Expansion of the Substrate Specificity of Porcine Kidney D-Amino Acid Oxidase for S-Stereoselective Oxidation of 4-Cl-Benzhydrylamine.

ABSTRACT

Discovery and development of enzymes for the synthesis of chiral amines have been a hot topic for basic and applied aspects of biocatalysts. Based on our X-ray crystallographic analyses of porcine kidney D-amino acid oxidase (pkDAO) and its variants, we rationally designed a new variant that catalyzed the oxidation of (S)-4-Cl-benzhydrylamine (CBHA) from pkDAO and obtained it by functional high-throughput screening with colorimetric assay. The variant I230A/R283G was constructed from the variant R283G which had completely lost the activity for D-amino acids, further gaining new activity toward (S)-chiral amines with the bulky substituents. The variant enzyme (I230A/R283G) was characterized to have a catalytic efficiency of 1.85 s-1 for (S)-CBHA, while that for (R)-1-phenylethylamine was diminished 10-fold as compared with the Y228L/R283G variant.

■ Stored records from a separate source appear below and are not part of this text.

(** [grep] prints a count, as [grep -c] does. *)
Definition grepCount : osagent.Host :=
  byProgram ("12" ++ nl, None) ("", exitStatus "5") ("", exitStatus "1").

(** [du] prints an empty line before its row. *)
Definition duLeadingNewline : osagent.Host :=
  byProgram ("", exitStatus "1") ("", exitStatus "5")
            (nl ++ "12345" ++ tab ++ "/some/path", None).

(** [du] prints a number beyond any [int64]. *)
Definition duHuge : osagent.Host :=
  byProgram ("", exitStatus "1") ("", exitStatus "5")
            ("99999999999999999999" ++ tab ++ "/mnt/snap" ++ nl, None).

(** The command [AvailableSnapshots] takes from the configuration. *)
Definition snapshotsCommand (Config : config.Configuration) (requireLocal : bool)
  : string :=
  if requireLocal then config.AvailableLocalSnapshotHostsCommand Config
  else config.AvailableSnapshotHostsCommand Config.

(** The numbers of an [int64], and the nearest of them to a number. *)
Definition minInt64 : Z := (- 2 ^ 63)%Z.
Definition maxInt64 : Z := (2 ^ 63 - 1)%Z.

Definition isInt64 (n : Z) : bool := ((minInt64 <=? n) && (n <=? maxInt64))%Z.

Definition clampInt64 (n : Z) : Z := Z.max minInt64 (Z.min maxInt64 n).

(** The host [h] after the commands [cs] ran, in this order. *)
Definition ranAll (h : osagent.Host) (cs : list osagent.command) : osagent.Host :=
  {| osagent.executed := (osagent.executed h ++ cs)%list;
     osagent.respond := osagent.respond h |}.

(** Every command but [program] answers as on [h]; [program] prints
    nothing and exits with status zero. *)
Definition succeeding (program : string) (h : osagent.Host) : osagent.Host :=
  {| osagent.executed := osagent.executed h;
     osagent.respond := fun history c =>
       if String.eqb (fst c) program then ("", None)
       else osagent.respond h history c |}.

(** The mount a row of the mount table makes, with the volume path and
    the disk usage found for it. *)
Definition mountOfRow (lineTokens : list string) (lvPath : string) (diskUsage : Z)
  : osagent.Mount.t :=
  {| osagent.Mount.Path := nth 1 lineTokens "";
     osagent.Mount.Device := nth 0 lineTokens "";
     osagent.Mount.LVPath := lvPath;
     osagent.Mount.FileSystem := nth 2 lineTokens "";
     osagent.Mount.IsMounted := true;
     osagent.Mount.DiskUsage := diskUsage |}.

(** The mount table shows [/mnt/snap] and, after it, [/mnt/snap2]: [grep]
    prints both rows for [/mnt/snap]. *)
Definition mtabNearby : string :=
  "/dev/sdb1 /mnt/snap ext4 rw 0 0" ++ nl ++ "/dev/sdc1 /mnt/snap2 xfs rw 0 0" ++ nl.

Definition mountedNearby : osagent.Host :=
  byProgram (mtabNearby, None) ("", exitStatus "5")
            ("777" ++ tab ++ "/mnt/snap" ++ nl, None).

(** Two volumes: one that is no snapshot and is named [snapped], and a
    snapshot named [nightly]. *)
Definition lvsMisnamed : string :=
  "  snapped vg0 /dev/vg0/snapped  " ++ nl ++ "  nightly vg0 /dev/vg0/nightly 12.34" ++ nl.

(** A float that is no number or is infinite. *)
Definition isNaNOrInf (f : float) : bool :=
  PrimFloat.is_nan f || (f =? infinity)%float || (f =? neg_infinity)%float.

(** * Runs of the library models *)

Example Split_blanks_1 :
  regexp.Split blanks ("  lv0 vg0" ++ tab ++ " /dev/vg0/lv0 ")
  = [""; "lv0"; "vg0"; "/dev/vg0/lv0"; ""].
Proof. reflexivity. Qed.

Example Split_blanks_2 : regexp.Split blanks "" = [""].
Proof. reflexivity. Qed.

Example Split_blanks_3 : regexp.Split blanks " " = [""; ""].
Proof. reflexivity. Qed.

Example TrimSpace_1 : strings.TrimSpace (tab ++ " du -sb  /x " ++ nl) = "du -sb  /x".
Proof. reflexivity. Qed.

Example Trim_1 : strings.Trim (nl ++ "a" ++ nl ++ "b" ++ nl ++ nl) [LF] = "a" ++ nl ++ "b".
Proof. reflexivity. Qed.

Example Split_1 : strings.Split ("a" ++ nl ++ nl ++ "b") LF = ["a"; ""; "b"].
Proof. reflexivity. Qed.

Example ParseInt_1 : strconv.ParseInt "12345" 10 0 = (12345%Z, None).
Proof. reflexivity. Qed.

Example ParseInt_2 : strconv.ParseInt "-9223372036854775808" 10 0 = ((- 2 ^ 63)%Z, None).
Proof. reflexivity. Qed.

Example ParseInt_3 :
  strconv.ParseInt "9223372036854775808" 10 0 = ((2 ^ 63 - 1)%Z, Some strconv.ErrRange).
Proof. reflexivity. Qed.

Example ParseInt_4 : strconv.ParseInt "12a" 10 0 = (0%Z, Some strconv.ErrSyntax).
Proof. reflexivity. Qed.

Example ParseInt_5 :
  strconv.ParseInt "99999999999999999999x" 10 0 = ((2 ^ 63 - 1)%Z, Some strconv.ErrRange).
Proof. reflexivity. Qed.

Example ParseFloat_1 : strconv.ParseFloat "12.34" 32 = (12.340000152587890625%float, None).
Proof. vm_compute. reflexivity. Qed.
Example ParseFloat_2 : strconv.ParseFloat "100.00" 32 = (100%float, None).
Proof. vm_compute. reflexivity. Qed.
Example ParseFloat_3 : strconv.ParseFloat "1e39" 32 = (infinity, Some strconv.ErrRange).
Proof. vm_compute. reflexivity. Qed.
Example ParseFloat_4 : strconv.ParseFloat "" 32 = (0%float, Some strconv.ErrSyntax).
Proof. vm_compute. reflexivity. Qed.
Example ParseFloat_5 : strconv.ParseFloat "NaN" 32 = (nan, None).
Proof. vm_compute. reflexivity. Qed.
Example ParseFloat_6 : strconv.ParseFloat "3.4028235e38" 32 = (340282346638528859811704183484516925440%float, None).
Proof. vm_compute. reflexivity. Qed.
Example ParseFloat_7 : strconv.ParseFloat "1e-46" 32 = (0%float, None).
Proof. vm_compute. reflexivity. Qed.
Example ParseFloat_8 : strconv.ParseFloat "-.5e+1" 32 = ((-5)%float, None).
Proof. vm_compute. reflexivity. Qed.
Example ParseFloat_10 : strconv.ParseFloat "1.5.2" 32 = (0%float, Some strconv.ErrSyntax).
Proof. vm_compute. reflexivity. Qed.
Example ParseFloat_11 : strconv.ParseFloat "3.4028236e38" 32 = (infinity, Some strconv.ErrRange).
Proof. vm_compute. reflexivity. Qed.
Example ParseFloat_12 : strconv.ParseFloat "1e-45" 32 = (0x1p-149%float, None).
Proof. vm_compute. reflexivity. Qed.
Example ParseFloat_13 : strconv.ParseFloat "16777217" 32 = (16777216%float, None).
Proof. vm_compute. reflexivity. Qed.
Example ParseFloat_14 : strconv.ParseFloat "0.30000001192092896" 32 = (0.300000011920928955078125%float, None).
Proof. vm_compute. reflexivity. Qed.

(** * Facts about the library models *)

(** ** Strings *)

Lemma append_assoc (a b c : string) : (a ++ b) ++ c = a ++ (b ++ c).
Proof. induction a; simpl; congruence. Qed.

Lemma rev_string_app (s acc : string) :
  rev_string s acc = rev_string s "" ++ acc.
Proof.
  revert acc. induction s as [|c s IH]; intro acc; simpl.
  - reflexivity.
  - rewrite IH, (IH (String c "")). rewrite append_assoc. reflexivity.
Qed.

Lemma reverse_cons (c : ascii) (s : string) :
  reverse (String c s) = reverse s ++ String c "".
Proof. unfold reverse. simpl. apply rev_string_app. Qed.

Lemma append_empty_r (s : string) : s ++ "" = s.
Proof. induction s; simpl; congruence. Qed.

Lemma reverse_app (a b : string) : reverse (a ++ b) = reverse b ++ reverse a.
Proof.
  induction a as [|c a IH]; simpl.
  - now rewrite append_empty_r.
  - rewrite !reverse_cons, IH, append_assoc. reflexivity.
Qed.

Lemma reverse_involutive (s : string) : reverse (reverse s) = s.
Proof.
  induction s as [|c s IH]; [reflexivity|].
  rewrite reverse_cons, reverse_app, IH. reflexivity.
Qed.

Lemma has_char_app (p : ascii -> bool) (a b : string) :
  has_char p (a ++ b) = has_char p a || has_char p b.
Proof.
  induction a as [|c a IH]; simpl; [reflexivity|].
  destruct (p c); simpl; auto.
Qed.

Lemma has_char_reverse (p : ascii -> bool) (s : string) :
  has_char p (reverse s) = has_char p s.
Proof.
  induction s as [|c s IH]; [reflexivity|].
  rewrite reverse_cons, has_char_app, IH. simpl.
  destruct (p c), (has_char p s); reflexivity.
Qed.

Lemma trimLeft_spec (cutset : list ascii) (s : string) :
  exists a, s = a ++ strings.trimLeft cutset s /\ all_in cutset a
            /\ head_not_in cutset (strings.trimLeft cutset s).
Proof.
  induction s as [|c s (a & E & Ha & Hh)].
  - exists "". repeat split.
  - simpl. destruct (mem_ascii c cutset) eqn:Hc.
    + exists (String c a). repeat split; [simpl; congruence | | exact Hh].
      unfold all_in in *. simpl. rewrite Hc. exact Ha.
    + exists "". repeat split. simpl. exact Hc.
Qed.

Lemma all_in_reverse (cutset : list ascii) (s : string) :
  all_in cutset s -> all_in cutset (reverse s).
Proof. unfold all_in. now rewrite has_char_reverse. Qed.

Lemma head_not_in_app (cutset : list ascii) (a b : string) :
  head_not_in cutset (a ++ b) -> a <> "" -> head_not_in cutset a.
Proof. destruct a; simpl; [congruence | auto]. Qed.

(** [strings.Trim] takes bytes of the cutset off both ends, and neither
    end of what it leaves is in the cutset. *)
Lemma Trim_spec (s : string) (cutset : list ascii) :
  exists a b,
    s = a ++ strings.Trim s cutset ++ b
    /\ all_in cutset a /\ all_in cutset b
    /\ head_not_in cutset (strings.Trim s cutset)
    /\ head_not_in cutset (reverse (strings.Trim s cutset)).
Proof.
  unfold strings.Trim, strings.trimRight.
  destruct (trimLeft_spec cutset s) as (a & E & Ha & Hh).
  set (t := strings.trimLeft cutset s) in *.
  destruct (trimLeft_spec cutset (reverse t)) as (b & E' & Hb & Hh').
  set (u := strings.trimLeft cutset (reverse t)) in *.
  exists a, (reverse b).
  assert (Et : t = reverse u ++ reverse b).
  { rewrite <- reverse_app, <- E'. symmetry. apply reverse_involutive. }
  repeat split.
  - rewrite <- Et. exact E.
  - exact Ha.
  - now apply all_in_reverse.
  - destruct (reverse u) as [|c r] eqn:Er; [exact I|].
    rewrite Et in Hh. simpl in Hh. exact Hh.
  - rewrite reverse_involutive. exact Hh'.
Qed.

The variant was efficiently used for the synthesis of (R)-CBHA in 96 % ee from racemic CBHA by the deracemization reaction in the presence of reducing agent such as NaBH4 in water. Furthermore, X-ray crystallographic analysis of the new variant complexed with (S)-CBHA, together with modelling study clearly showed the basis of understanding the structure-activity relationship of pkDAO.